╔══

(** X10: for a box volume without [full_xmax] and with secondary
    interactions on, [generate_vertex_positions] extends the fiducial box by
    the tau range on every side except the upper one in z, stores the
    extended bounds, and draws [n_events] times the integer part of
    (extended volume / fiducial volume) vertices; for a non-degenerate
    fiducial box and a tau range that is not negative this factor is at
    least 1. The attribute [n_events] keeps the requested number. *)
Theorem box_is_extended_for_secondaries :
  forall (E : Extern) (volume attributes : gmap string pynum) (n : Z)
         (w : world) (xmin xmax ymin ymax zmin zmax Emax : pynum),
    contains volume "fiducial_rmax" = false ->
    volume !! "fiducial_xmin" = Some xmin ->
    volume !! "fiducial_xmax" = Some xmax ->
    volume !! "fiducial_ymin" = Some ymin ->
    volume !! "fiducial_ymax" = Some ymax ->
    volume !! "fiducial_zmin" = Some zmin ->
    volume !! "fiducial_zmax" = Some zmax ->
    contains volume "full_xmax" = false ->
    attributes !! "n_events" = Some (PInt n) ->
    attributes !! "Emax" = Some Emax ->
    0 <= n ->
    (0 <= get_tau_95_length (float_of Emax))%Q ->
    (float_of xmin < float_of xmax)%Q ->
    (float_of ymin < float_of ymax)%Q ->
    (float_of zmin < float_of zmax)%Q ->
    let t := get_tau_95_length (float_of Emax) in
    let V_fiducial :=
      ((float_of xmax - float_of xmin) * (float_of ymax - float_of ymin)
       * (float_of zmax - float_of zmin))%Q in
    let V_full :=
      ((float_of xmax + t - (float_of xmin - t))
       * (float_of ymax + t - (float_of ymin - t))
       * (float_of zmax - (float_of zmin - t)))%Q in
    let k := py_int (V_full / V_fiducial) in
    1 <= k
    /\ exists (attrs' : gmap string pynum) (vx vy vz : list Q),
         generate_vertex_positions volume true attributes w
         = (Ok (attrs', Some (vx, vy, vz)),
            w ++ [ Uniform (float_of xmin - t) (float_of xmax + t) (n * k);
                   Uniform (float_of ymin - t) (float_of ymax + t) (n * k);
                   Uniform (float_of zmin - t) (float_of zmax) (n * k) ])
         /\ List.length vx = Z.to_nat (n * k)
         /\ List.length vy = Z.to_nat (n * k)
         /\ List.length vz = Z.to_nat (n * k)
         /\ attrs' !! "xmin" = Some (PFloat (float_of xmin - t))
         /\ attrs' !! "xmax" = Some (PFloat (float_of xmax + t))
         /\ attrs' !! "ymin" = Some (PFloat (float_of ymin - t))
         /\ attrs' !! "ymax" = Some (PFloat (float_of ymax + t))
         /\ attrs' !! "zmin" = Some (PFloat (float_of zmin - t))
         /\ attrs' !! "zmax" = Some zmax
         /\ attrs' !! "volume" = Some (PFloat V_full)
         /\ attrs' !! "n_events" = Some (PInt n).
Proof.
  intros E volume attributes n w xmin xmax ymin ymax zmin zmax Emax Hcyl
         Hxmin Hxmax Hymin Hymax Hzmin Hzmax Hfull Hn_events HEmax Hn Ht
         Hx Hy Hz t V_fiducial V_full k.
  fold t in Ht.
  assert (Hfid : (0 < V_fiducial)%Q).
  { unfold V_fiducial.
    apply Qmult_lt_0_compat; [apply Qmult_lt_0_compat|]; lra. }
  assert (Hxy : ((float_of xmax - float_of xmin) * (float_of ymax - float_of ymin)
                 <= (float_of xmax + t - (float_of xmin - t))
                    * (float_of ymax + t - (float_of ymin - t)))%Q) by nra.
  assert (Hxy0 : (0 < (float_of xmax - float_of xmin)
                      * (float_of ymax - float_of ymin))%Q)
    by (apply Qmult_lt_0_compat; lra).
  assert (Hge : (V_fiducial <= V_full)%Q) by (unfold V_fiducial, V_full; nra).
  assert (Hk : 1 <= k) by (apply py_int_ge_1, Qdiv_ge_1; assumption).
  split; [exact Hk|].
  assert (Hnk : 0 <= n * k) by nia.
  unfold generate_vertex_positions. cbv beta iota zeta delta [bind lift ret].
  rewrite (getitem_Some _ _ _ Hn_events), Hcyl.
  assert (Hbox : contains volume "fiducial_xmax" = true)
    by (unfold contains; now rewrite Hxmax).
  rewrite Hbox.
  rewrite (box_prefix volume attributes xmin xmax ymin ymax zmin zmax
             Hxmin Hxmax Hymin Hymax Hzmin Hzmax true (PInt n) w).
  rewrite Hfull. cbv beta iota zeta delta [bind lift ret negb].
  rewrite (getitem_Some _ "Emax" Emax)
    by (rewrite !lookup_insert_ne by discriminate; exact HEmax).
  fold t. cbn [float_of].
  fold V_fiducial. fold V_full.
  rewrite (py_div_nonzero _ _ Hfid). fold k. cbn [pynum_scale].
  rewrite (uniform_int_ok _ _ (n * k) w Hnk).
  rewrite (uniform_int_ok _ _ (n * k) _ Hnk).
  rewrite (uniform_int_ok _ _ (n * k) _ Hnk).
  cbn [fst snd].
  eexists _, _, _, _. split.
  { rewrite <- !app_assoc. reflexivity. }
  split; [now rewrite length_map, variates_length|].
  split; [now rewrite length_map, variates_length|].
  split; [now rewrite length_map, variates_length|].
  split; [rewrite !lookup_insert_ne by discriminate; apply lookup_insert_eq|].
  split; [rewrite !lookup_insert_ne by discriminate; apply lookup_insert_eq|].
  split; [rewrite !lookup_insert_ne by discriminate; apply lookup_insert_eq|].
  split; [rewrite !lookup_insert_ne by discriminate; apply lookup_insert_eq|].
  split; [rewrite !lookup_insert_ne by discriminate; apply lookup_insert_eq|].
  split; [rewrite !lookup_insert_ne by discriminate; apply lookup_insert_eq|].
  split; [apply lookup_insert_eq|].
  rewrite !lookup_insert_ne by discriminate. exact Hn_events.
Qed.
Lemma spec_play_accepting (P : Z) (cs : list (list Z)) :
  forall (d : AudioDevice) (h : snd_pcm_t) (rest : list Z),
  device_handle d = Some h ->
  Z.of_nat (period_size d) = P -> 0 < P < 2 ^ 31 ->
  writei_answers h = replicate (length cs) P ++ rest ->
  spec_play cs d
  = Returned
      (with_samples (default (samples d) (last cs))
         (with_handle
            (mk_pcm rest (prepare_answers h) (resume_answers h)
                    (calls h ++ map (Writei 0 P) cs))
            d)).
Proof.
  induction cs as [| c cs IH]; intros d h rest Hh HP Hp Hw.
  - cbn in *. rewrite app_nil_r. destruct d, h. cbn in *. now subst.
  - cbn [spec_play]. unfold playSamples at 1.
    cbn [device_handle with_samples period_size samples]. rewrite Hh, HP.
    rewrite int_of_small by lia.
    pose proof (playSamples_loop_partial (with_samples c d) P [P] 0
                  (length (writei_answers h)) h
                  (replicate (length cs) P ++ rest)) as H.
    rewrite Z.sub_0_r, Z.mul_0_l in H.
    rewrite H; clear H; cbn; try lia; try assumption.
    + erewrite (IH _ _ rest);
        [| reflexivity | exact HP | exact Hp | reflexivity].
      cbn [with_samples with_handle samples samples_bytes num_samples
             buffer_size period_size device_handle calls prepare_answers
             resume_answers map starts app].
      rewrite <- app_assoc, Z.sub_0_r, Z.mul_0_l.
      rewrite (default_last_cons (samples d) c cs). reflexivity.
    + repeat constructor. lia.
    + rewrite Hw. cbn. lia.
Qed.
Lemma populate_collected J fetch n : forall nodes, length nodes <= n ->
  forall w a, inflight w = [a] -> outcome w = Pending ->
  collected J w (getImage_request (this w) <$> references nodes)
    (run (park 0 (try_catch (populate J nodes) w)) (image_replies fetch (references nodes))).
Proof.
  assert (Hend : forall nodes w a, inflight w = [a] -> outcome w = Pending ->
            collected J w []
              (park 0 (resolve (unregister J (set_outputImages (fill nodes (outputImages w)) w)), None))).
  { intros nodes w a Hi Hp. unfold collected. simpl.
    destruct (resolve_fields (unregister J (set_outputImages (fill nodes (outputImages w)) w)))
      as (-> & _ & -> & -> & _).
    destruct (unregister_fields J (set_outputImages (fill nodes (outputImages w)) w))
      as (Eo & _ & -> & -> & _).
    simpl. rewrite Hi, app_nil_r. repeat split; try done.
    - unfold resolve. rewrite Eo. simpl. by rewrite Hp.
    - by apply unregister_this. }
  induction n as [|n IH]; intros nodes Hlen w a Hi Hp;
    rewrite try_catch_populate, references_next;
    destruct (next_fetch nodes) as [[[pre [[nodeId im] rs]] todo]|] eqn:E;
    try (by apply (Hend nodes w a)).
  - apply next_fetch_Some in E as [-> _]. rewrite length_app in Hlen. simpl in Hlen. lia.
  - apply next_fetch_Some in E as [-> _].
    edestruct (images_collected J fetch todo nodeId) as (Ho & Hin & Ht & Hs);
      [| | |repeat split; [exact Ho|exact Hin|..]].
    + intros w1 a1. apply IH. rewrite length_app in Hlen. simpl in Hlen. lia.
    + simpl. by rewrite Hi.
    + done.
    + rewrite Ht. by apply unregister_this.
    + rewrite Hs. simpl. by rewrite <- app_assoc.
Qed.

Lemma detached_step w ev : detached w -> untouched w (step w ev) /\ detached (step w ev).
Proof.
  intros [Hl Hi].
  assert (Hu : untouched w (step w ev)).
  { destruct ev as [| |err|data isBinary|i r].
    1-3: by apply step_socket_untouched.
    - rewrite step_message_emit.
      apply (fold_left_preorder untouched); [apply untouched_refl|apply untouched_trans|].
      intros l w' Hin. rewrite (Hl l Hin). apply untouched_refl.
    - simpl. rewrite deliver_None; [apply untouched_refl|by rewrite Hi]. }
  split; [done|]. destruct Hu as (E1 & _ & E3 & _). split.
  - intros l. rewrite (message_listeners_this _ _ E1). apply Hl.
  - by rewrite E3.
Qed.

Lemma detached_run w evs : detached w -> untouched w (run w evs) /\ detached (run w evs).
Proof.
  revert w. induction evs as [|ev evs IH]; intros w Hd; [split; [apply untouched_refl|done]|].
  destruct (detached_step w ev Hd) as [Hu Hd']. destruct (IH _ Hd') as [Hu' Hd''].
  split; [|done]. by eapply untouched_trans.
Qed.

Lemma unregister_listening J w :
  ws (this w) = Some (ws_on ev_message (onMessage J) connected_socket) ->
  ws (this (unregister J w)) = Some connected_socket.
Proof.
  intros H. unfold unregister, this_ws_off, modify; simpl. rewrite H. simpl.
  unfold ws_off, ws_on, connected_socket; simpl. f_equal. f_equal.
  unfold reverse; simpl. rewrite decide_True by done. done.
Qed.

Lemma connected_detached w : ws (this w) = Some connected_socket -> inflight w = [] -> detached w.
Proof.
  intros Hw Hi. split; [|done]. unfold message_listeners. rewrite Hw.
  change (registered ev_message connected_socket) with [connect_on_message].
  by intros l H%list_elem_of_singleton.
Qed.

(** X1.  A settled promise stays as it is: whatever events follow, the
    outcome of [getImages] is the one it settled with, and a rejected call
    never hands over a collection. *)
Theorem outcome_settles_once (w : World) (evs : list event) :
  outcome w <> Pending ->
  outcome (run w evs) = outcome w /\
  (forall err, outcome w = Rejected err -> returned (run w evs) = None).
Proof.
  intros Hp. pose proof (run_kept w evs Hp) as E. split; [done|].
  intros err He. unfold returned. by rewrite E, He.
Qed.

Lemma collection_collected J history fetch data w :
  listening J w -> completes J data = true ->
  collected J w
    (getHistory_request (this w) J :: (getImage_request (this w) <$> references (outputs history)))
    (run w (ws_message data false :: collection J history fetch)).
Proof.
  intros (Hw & Hi & Hp & _) Hc.
  assert (E : step w (ws_message data false) =
    set_inflight (inflight w ++ [await_getHistory J])
      (set_sent (sent w ++ [getHistory_request (this w) J])
         (set_logged (logged w ++ [Done_executing_prompt (VString J)]) w))).
  { rewrite step_message_emit, (listening_message_listeners J w Hw). cbn [fold_left].
    change (call connect_on_message (ws_message data false) w) with w.
    by rewrite (call_onMessage_completes _ _ _ Hc). }
  change (run w (ws_message data false :: collection J history fetch))
    with (run (deliver 0 (history_ok {[ J := history ]}) (step w (ws_message data false)))
            (image_replies fetch (references (outputs history)))).
  rewrite E. rewrite (deliver_eq 0 _ _ (await_getHistory J)); [|simpl; by rewrite Hi].
  rewrite lookup_singleton_eq.
  edestruct (populate_collected J fetch _ (outputs history) (le_n _)) as (Ho & Hin & Ht & Hs);
    [| |repeat split; [exact Ho|exact Hin|..]].
  - simpl. by rewrite Hi.
  - done.
  - rewrite Ht. by apply unregister_this.
  - rewrite Hs. simpl. by rewrite <- app_assoc.
Qed.

(** X2.  On the path that fulfils the promise the tracker takes itself off
    the stream: after the completion event and the replies of the collection
    only the listener of [connect] is left, nothing is parked, and no later
    event changes anything but the log and the promise of [connect]. *)
Theorem fulfilled_tracker_is_detached (J : string) (history : HistoryEntry)
    (fetch : ImageRef -> Buffer) (data : RawData) (w : World) (evs : list event) :
  listening J w ->
  completes J data = true ->
  let w' := run w (ws_message data false :: collection J history fetch) in
  outcome w' = Fulfilled /\
  message_listeners w' = [connect_on_message] /\
  inflight w' = [] /\
  untouched w' (run w' evs).
Proof.
  intros Hl Hc w'.
  destruct (collection_collected J history fetch data w Hl Hc) as (Ho & Hi & Ht & _).
  fold w' in Ho, Hi, Ht.
  assert (Hw : ws (this w') = Some connected_socket).
  { rewrite Ht. apply unregister_listening. apply Hl. }
  split; [done|]. split; [unfold message_listeners; by rewrite Hw|]. split; [done|].
  apply detached_run. by apply connected_detached.
Qed.


Lemma submitted_step w ev :
  ws (this w) = Some connected_socket -> not_a_reply ev -> untouched w (step w ev).
Proof.
  intros Hw Hev. destruct ev as [| |err|data isBinary|i r]; try done.
  1-3: by apply step_socket_untouched.
  rewrite step_message_emit. unfold message_listeners. rewrite Hw.
  change (registered ev_message connected_socket) with [connect_on_message].
  apply untouched_refl.
Qed.

Lemma submitted_run w evs :
  ws (this w) = Some connected_socket -> Forall not_a_reply evs -> untouched w (run w evs).
Proof.
  revert w. induction evs as [|ev evs IH]; intros w Hw Hf; [apply untouched_refl|].
  apply Forall_cons in Hf as [Hev Hf].
  pose proof (submitted_step w ev Hw Hev) as Hu.
  eapply untouched_trans; [exact Hu|]. apply IH; [|done].
  destruct Hu as (-> & _). done.
Qed.

(** X4.  [onMessage] is registered only when the server has answered the
    submission: frames that arrive before that, a completion event for the
    job among them, are not seen by the tracker, which afterwards listens
    with nothing fetched. *)
Theorem frames_before_the_answer_are_missed (prompt : Prompt) (queue : QueuePromptResult)
    (w : World) (evs : list event) :
  idle w ->
  Forall not_a_reply evs ->
  listening (prompt_id queue) (run (getImages prompt w) (evs ++ [http_reply 0 (queue_ok queue)])).
Proof.
  intros [Hw Hi] Hf. rewrite run_snoc.
  assert (Hg : ws (this (getImages prompt w)) = Some connected_socket /\
               inflight (getImages prompt w) = [await_queuePrompt prompt] /\
               outcome (getImages prompt w) = Pending).
  { unfold getImages. simpl. rewrite Hw. simpl. by rewrite Hi. }
  destruct Hg as (Hgw & Hgi & Hgo).
  destruct (submitted_run _ evs Hgw Hf) as (E1 & E2 & E3 & E4 & E5).
  set (w1 := run (getImages prompt w) evs) in *.
  simpl. rewrite (deliver_eq 0 _ w1 (await_queuePrompt prompt)); [|by rewrite E3, Hgi].
  unfold listening, this_ws_on, modify; simpl. rewrite E1, Hgw. simpl.
  rewrite E3, Hgi, E5, Hgo. done.
Qed.

(** X5.  When the submission fails, [getImages] rejects with the error of
    the POST, exactly that one request was sent, no listener is registered,
    and no later event has an effect on the call. *)
Theorem failed_submission_rejects (prompt : Prompt) (status : option nat)
    (w : World) (evs : list event) :
  idle w ->
  let w' := step (getImages prompt w) (http_reply 0 (failed status)) in
  outcome w' = Rejected (AxiosError (queuePrompt_request (this w) prompt) status) /\
  sent w' = sent w ++ [queuePrompt_request (this w) prompt] /\
  this w' = this w /\
  inflight w' = [] /\
  untouched w' (run w' evs).
Proof.
  intros [Hw Hi] w'.
  assert (E : w' = set_inflight []
                (reject (AxiosError (queuePrompt_request (this w) prompt) status)
                   (set_inflight [await_queuePrompt prompt]
                      (set_sent (sent w ++ [queuePrompt_request (this w) prompt])
                         (set_outcome Pending w))))).
  { subst w'. unfold getImages. simpl. rewrite Hw. simpl. rewrite Hi. done. }
  rewrite E. unfold reject. simpl. do 4 (split; [done|]).
  apply detached_run. by apply connected_detached.
Qed.

Lemma completion_step J data w :
  listening J w -> completes J data = true ->
  step w (ws_message data false) =
    set_inflight [await_getHistory J]
      (set_sent (sent w ++ [getHistory_request (this w) J])
         (set_logged (logged w ++ [Done_executing_prompt (VString J)]) w)).
Proof.
  intros (Hw & Hi & _) Hc.
  rewrite step_message_emit, (listening_message_listeners J w Hw). cbn [fold_left].
  change (call connect_on_message (ws_message data false) w) with w.
  rewrite (call_onMessage_completes _ _ _ Hc). by rewrite Hi.
Qed.

(** X6.  When the history reply has no entry for the job, the promise is
    rejected with the [TypeError] of reading [outputs] of [undefined]; no
    artifact is requested and [onMessage] stays on the socket. *)
Theorem history_without_the_job_rejects (J : string) (data : RawData)
    (res : gmap string HistoryEntry) (w : World) :
  listening J w ->
  completes J data = true ->
  res !! J = None ->
  let w' := run w [ws_message data false; http_reply 0 (history_ok res)] in
  outcome w' = Rejected TypeError /\
  sent w' = sent w ++ [getHistory_request (this w) J] /\
  inflight w' = [] /\
  message_listeners w' = [connect_on_message; onMessage J].
Proof.
  intros Hl Hc Hres w'. subst w'.
  change (run w [ws_message data false; http_reply 0 (history_ok res)])
    with (deliver 0 (history_ok res) (step w (ws_message data false))).
  rewrite (completion_step J data w Hl Hc).
  rewrite (deliver_eq 0 _ _ (await_getHistory J)); [|done].
  rewrite Hres. destruct Hl as (Hw & Hi & Hp & _).
  unfold reject. simpl. rewrite Hp. simpl.
  repeat split. unfold message_listeners. simpl. by rewrite Hw.
Qed.

(** X7.  When the history request fails, the promise is rejected with the
    error of that request; no artifact is requested and [onMessage] stays on
    the socket. *)
Theorem failed_history_fetch_rejects (J : string) (data : RawData)
    (status : option nat) (w : World) :
  listening J w ->
  completes J data = true ->
  let w' := run w [ws_message data false; http_reply 0 (failed status)] in
  outcome w' = Rejected (AxiosError (getHistory_request (this w) J) status) /\
  sent w' = sent w ++ [getHistory_request (this w) J] /\
  inflight w' = [] /\
  message_listeners w' = [connect_on_message; onMessage J].
Proof.
  intros Hl Hc w'. subst w'.
  change (run w [ws_message data false; http_reply 0 (failed status)])
    with (deliver 0 (failed status) (step w (ws_message data false))).
  rewrite (completion_step J data w Hl Hc).
  rewrite (deliver_eq 0 _ _ (await_getHistory J)); [|done].
  destruct Hl as (Hw & Hi & Hp & _).
  unfold reject. simpl. rewrite Hp. simpl.
  repeat split. unfold message_listeners. simpl. by rewrite Hw.
Qed.
Definition client_state_eqb (a b : client_state_t) : bool :=
  match a, b with
  | CLIENT_STATE_CONNECTING, CLIENT_STATE_CONNECTING
  | CLIENT_STATE_AUTHENTICATED, CLIENT_STATE_AUTHENTICATED
  | CLIENT_STATE_IDLE, CLIENT_STATE_IDLE
  | CLIENT_STATE_UPLOADING, CLIENT_STATE_UPLOADING
  | CLIENT_STATE_PROCESSING, CLIENT_STATE_PROCESSING
  | CLIENT_STATE_DISCONNECTING, CLIENT_STATE_DISCONNECTING => true
  | _, _ => false
  end.

Record client_info_t : Type := mk_client {
  socket_fd : Z;
  client_id : Z;
  state : client_state_t;
  last_activity : Z;
  client_name : string;
  client_platform : string;
  active_jobs : Z;
  bytes_sent : Z;
  bytes_received : Z
}.

Definition set_socket_fd (c : client_info_t) (fd : Z) :=
  mk_client fd (client_id c) (state c) (last_activity c) (client_name c)
    (client_platform c) (active_jobs c) (bytes_sent c) (bytes_received c).
Definition set_state (c : client_info_t) (s : client_state_t) :=
  mk_client (socket_fd c) (client_id c) s (last_activity c) (client_name c)
    (client_platform c) (active_jobs c) (bytes_sent c) (bytes_received c).
Definition set_last_activity (c : client_info_t) (t : Z) :=
  mk_client (socket_fd c) (client_id c) (state c) t (client_name c)
    (client_platform c) (active_jobs c) (bytes_sent c) (bytes_received c).
Definition set_names (c : client_info_t) (n p : string) :=
  mk_client (socket_fd c) (client_id c) (state c) (last_activity c) n p
    (active_jobs c) (bytes_sent c) (bytes_received c).
Definition set_active_jobs (c : client_info_t) (n : Z) :=
  mk_client (socket_fd c) (client_id c) (state c) (last_activity c) (client_name c)
    (client_platform c) n (bytes_sent c) (bytes_received c).
Definition set_bytes_sent (c : client_info_t) (n : Z) :=
  mk_client (socket_fd c) (client_id c) (state c) (last_activity c) (client_name c)
    (client_platform c) (active_jobs c) n (bytes_received c).
Definition set_bytes_received (c : client_info_t) (n : Z) :=
  mk_client (socket_fd c) (client_id c) (state c) (last_activity c) (client_name c)
    (client_platform c) (active_jobs c) (bytes_sent c) n.
Lemma renderGalleryPage_paginates_witness :
  0 <= currentPage (applyFiltersSearchSort (H := codeUnitCollator) IMAGES
                      (initialState IMAGES [] ∅ "" "newest")) ∧
  loadMoreBtn_display
    (renderGalleryPage (applyFiltersSearchSort (H := codeUnitCollator) IMAGES
                          (initialState IMAGES [] ∅ "" "newest"))) = "flex" ∧
  Z.of_nat (length (pageNodes (applyFiltersSearchSort (H := codeUnitCollator) IMAGES
                                 (initialState IMAGES [] ∅ "" "newest")))) = 8.
Proof.
  pose proof (renderGalleryPage_paginates
                (applyFiltersSearchSort (H := codeUnitCollator) IMAGES
                   (initialState IMAGES [] ∅ "" "newest"))
                ltac:(vm_compute; discriminate)) as Hw.
  cbn zeta in Hw.
  destruct Hw as (_ & Hnodes & _ & _ & _ & _ & _ & _ & Hinv).
  specialize (Hinv ltac:(vm_compute; reflexivity)).
  destruct Hinv as (_ & Hshown & _).
  split; [vm_compute; discriminate|].
  split; [apply Hshown; vm_compute; reflexivity | rewrite Hnodes; vm_compute; reflexivity].
Defined.

(** ** Lightbox navigation ([showPrev], [showNext]) *)

Lemma updateLightboxFavoriteIcon_currentIndex (st : State) :
  currentIndex (updateLightboxFavoriteIcon st) = currentIndex st.
Proof. unfold updateLightboxFavoriteIcon. by destruct arrayGet. Qed.

Lemma updateLightboxFavoriteIcon_filteredList (st : State) :
  filteredList (updateLightboxFavoriteIcon st) = filteredList st.
Proof. unfold updateLightboxFavoriteIcon. by destruct arrayGet. Qed.

Lemma updateLightbox_currentIndex (st : State) :
  currentIndex (updateLightbox st) = currentIndex st.
Proof.
  unfold updateLightbox. destruct arrayGet; [|done].
  by rewrite updateLightboxFavoriteIcon_currentIndex.
Qed.

Lemma updateLightbox_filteredList (st : State) :
  filteredList (updateLightbox st) = filteredList st.
Proof.
  unfold updateLightbox. destruct arrayGet; [|done].
  by rewrite updateLightboxFavoriteIcon_filteredList.
Qed.

Lemma showNext_currentIndex (st : State) :
  filteredList st ≠ [] →
  currentIndex (showNext st) =
  Z.rem (currentIndex st + 1) (Z.of_nat (length (filteredList st))).
Proof.
  intros Hne. unfold showNext. cbn zeta.
  destruct (Z.eqb_spec (Z.of_nat (length (filteredList st))) 0) as [He|_].
  - destruct (filteredList st); [done | cbn in He; lia].
  - by rewrite updateLightbox_currentIndex.
Qed.

Lemma showPrev_currentIndex (st : State) :
  filteredList st ≠ [] →
  currentIndex (showPrev st) =
  Z.rem (currentIndex st - 1 + Z.of_nat (length (filteredList st)))
        (Z.of_nat (length (filteredList st))).
Proof.
  intros Hne. unfold showPrev. cbn zeta.
  destruct (Z.eqb_spec (Z.of_nat (length (filteredList st))) 0) as [He|_].
  - destruct (filteredList st); [done | cbn in He; lia].
  - by rewrite updateLightbox_currentIndex.
Qed.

╚══

PROBLEM REQUIREMENTS – Reproduce each line of the material containing the word "PFloat".

RESULT OF THE EXERCISE –
         /\ attrs' !! "xmin" = Some (PFloat (float_of xmin - t))
         /\ attrs' !! "xmax" = Some (PFloat (float_of xmax + t))
         /\ attrs' !! "ymin" = Some (PFloat (float_of ymin - t))
         /\ attrs' !! "ymax" = Some (PFloat (float_of ymax + t))
         /\ attrs' !! "zmin" = Some (PFloat (float_of zmin - t))
         /\ attrs' !! "volume" = Some (PFloat V_full)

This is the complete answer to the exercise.